The above studies on jellyfish and hydra followed the old standards and regarded "reduced responsiveness" as a manifestation of sleep. In addition, some scientists have begun to focus on the molecular level and look for genes that play a role in the signaling pathways that promote sleep. For example, in 2020, Itoh's team reported that the activity of more than 200 genes in "sleep-deprived" hydra changed; some of these genes also play a role in the sleep of fruit flies [6].

“We are moving more and more from a behavioral and physiological perspective to a cellular and molecular perspective on sleep,” said Philippe Mourrain, a neurobiologist at Stanford University. “The broader our definition of sleep, the closer we are to a comprehensive understanding of its function.”

For animals with brains, sleep naturally has benefits for the brain, such as consolidating memories, allowing cerebrospinal fluid to flush out toxic metabolic waste, and perhaps even helping to maintain synaptic plasticity in the brain [7]. But these reasons don’t make sense for animals without brains. “Since sleep characteristics are so conserved, it may have a more fundamental role, namely maintaining basic physiological processes,” commented Amita Sehgal, a neuroscientist at the University of Pennsylvania.

Some clues from brainless animals suggest that sleep is designed for energy budget and metabolism.
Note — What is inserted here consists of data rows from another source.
(** The lines of all reduce tasks are those of the sequential program. *)
Lemma outputs_sequential :
  exists s2 seqlines, mrsequential files s0 = Ret s2 /\ s2 !! "mr-out-0" = Some (cat seqlines) /\
    concat (reduce_output <$> seq 0 nReduce) ≡ₚ seqlines.
Proof.
  eexists. exists (reduce_lines (sort_ByKey all_kvs)). unfold mrsequential. rewrite seq_map_all.
  split; [reflexivity|]. split; [apply lookup_insert_eq|].
  destruct (reduce_outputs_spec nReduce) as (ks & Hnd & Hin & ->).
  destruct (reduce_lines_spec (sort_ByKey all_kvs) (sort_sorted _)) as (ks' & Hnd' & Hin' & ->).
  replace ((fun k => line k (reducef k (values k (sort_ByKey all_kvs)))) <$> ks') with (key_line <$> ks').
  2:{ apply list_fmap_ext. intros i k _. unfold key_line. f_equal. apply reducef_perm.
      apply values_perm. symmetry. apply sort_perm. }
  apply fmap_Permutation, NoDup_Permutation; [done|done|]. intros k.
  rewrite Hin, Hin', (sort_perm all_kvs). split; [by intros [? _]|]. intros Hk. split; [done|].
  by apply some_bucket.
Qed.

(** the distributed job computes what the sequential program computes.  Run the
    map tasks of all files in any order and any number of times, then the
    reduce tasks in any order and any number of times: every output file
    [mr-out-r] is written, and the lines of all of them are the lines of
    [mrsequential]'s [mr-out-0], up to their order. *)
Theorem job_equals_sequential ms rs :
  (forall i, i ∈ ms <-> (i < length files)%nat) -> (forall r, r ∈ rs <-> (r < nReduce)%nat) ->
  exists s1 s2 seqlines lines,
    run_tasks ((map_reply files nReduce <$> ms) ++ (reduce_reply files nReduce <$> rs)) s0 = Ret s1 /\
    mrsequential files s0 = Ret s2 /\ s2 !! "mr-out-0" = Some (cat seqlines) /\
    (forall r, (r < nReduce)%nat -> s1 !! oname (Z.of_nat r) = Some (cat (lines r))) /\
    concat (lines <$> seq 0 nReduce) ≡ₚ seqlines.
Proof.
  intros Hms Hrs.
  destruct (mapped_run ms [] s0) as (s1 & E1 & H1); [by split; [|intros i f r ?%elem_of_nil]|by intros i ?%Hms|].
  rewrite app_nil_r in H1.
  destruct (reduced_run rs [] s1) as (s2 & E2 & H2); [split|by intros r ?%Hrs|].
  { intros r Hlt. eapply mapped_read; [exact H1| |done]. intros i Hi. apply elem_of_reverse. by apply Hms. }
  { by intros r ?%elem_of_nil. }
  rewrite app_nil_r in H2. destruct outputs_sequential as (s3 & seqlines & Hseq & Hout & Hperm).
  exists s2, s3, seqlines, reduce_output. split; [by rewrite run_tasks_app, E1|].
  split; [done|]. split; [done|]. split; [|done].
  intros r Hlt. apply (rd_out _ _ H2); [|done]. apply elem_of_reverse. by apply Hrs.
Qed.
End Job.
End Worker.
Raizen's team found that Caenorhabditis elegans only naps when metabolic demand is high; its larvae are in a "droopy" state similar to sleep during the one or two hours of molting. When high temperatures or ultraviolet radiation cause stress responses in nematodes, they will also "droop." The team also found that a protein called salt-inducible kinase 3 is directly related to sleep and metabolism. This protein can regulate sleep in mammals, and in nematodes, it can mobilize fat reserves and improve the nematode's energy metabolism level [8]. In hydra, Itoh's team also found a gene that affects both metabolism and sleep.

Sleep deprivation studies have also shown that sleep affects metabolism. Sehgal discovered a mutant fruit fly with reduced sleep, whose nitrogen metabolism was abnormal, resulting in abnormal protein turnover (synthesis and degradation) and nitrogenous waste disposal, which ultimately led to the accumulation of polyamines in the body and caused DNA and RNA damage. In other words, when we are deprived of sleep, it is not just the brain that suffers.

For example, in 2020, Harvard Medical School biologist Dragana Rogulja published a study in the journal Cell, stating that sleep deprivation seems to affect the intestines of fruit flies and mice, leading to the accumulation of reactive oxygen species (ROS), damaging cellular DNA and other intracellular substances, and causing cell death. Rogulja speculated that the intestine, as one of the earliest organs evolved in multicellular animals, may be the original beneficiary of sleep; and as animals evolved more and more complex, sleep developed so many new functions.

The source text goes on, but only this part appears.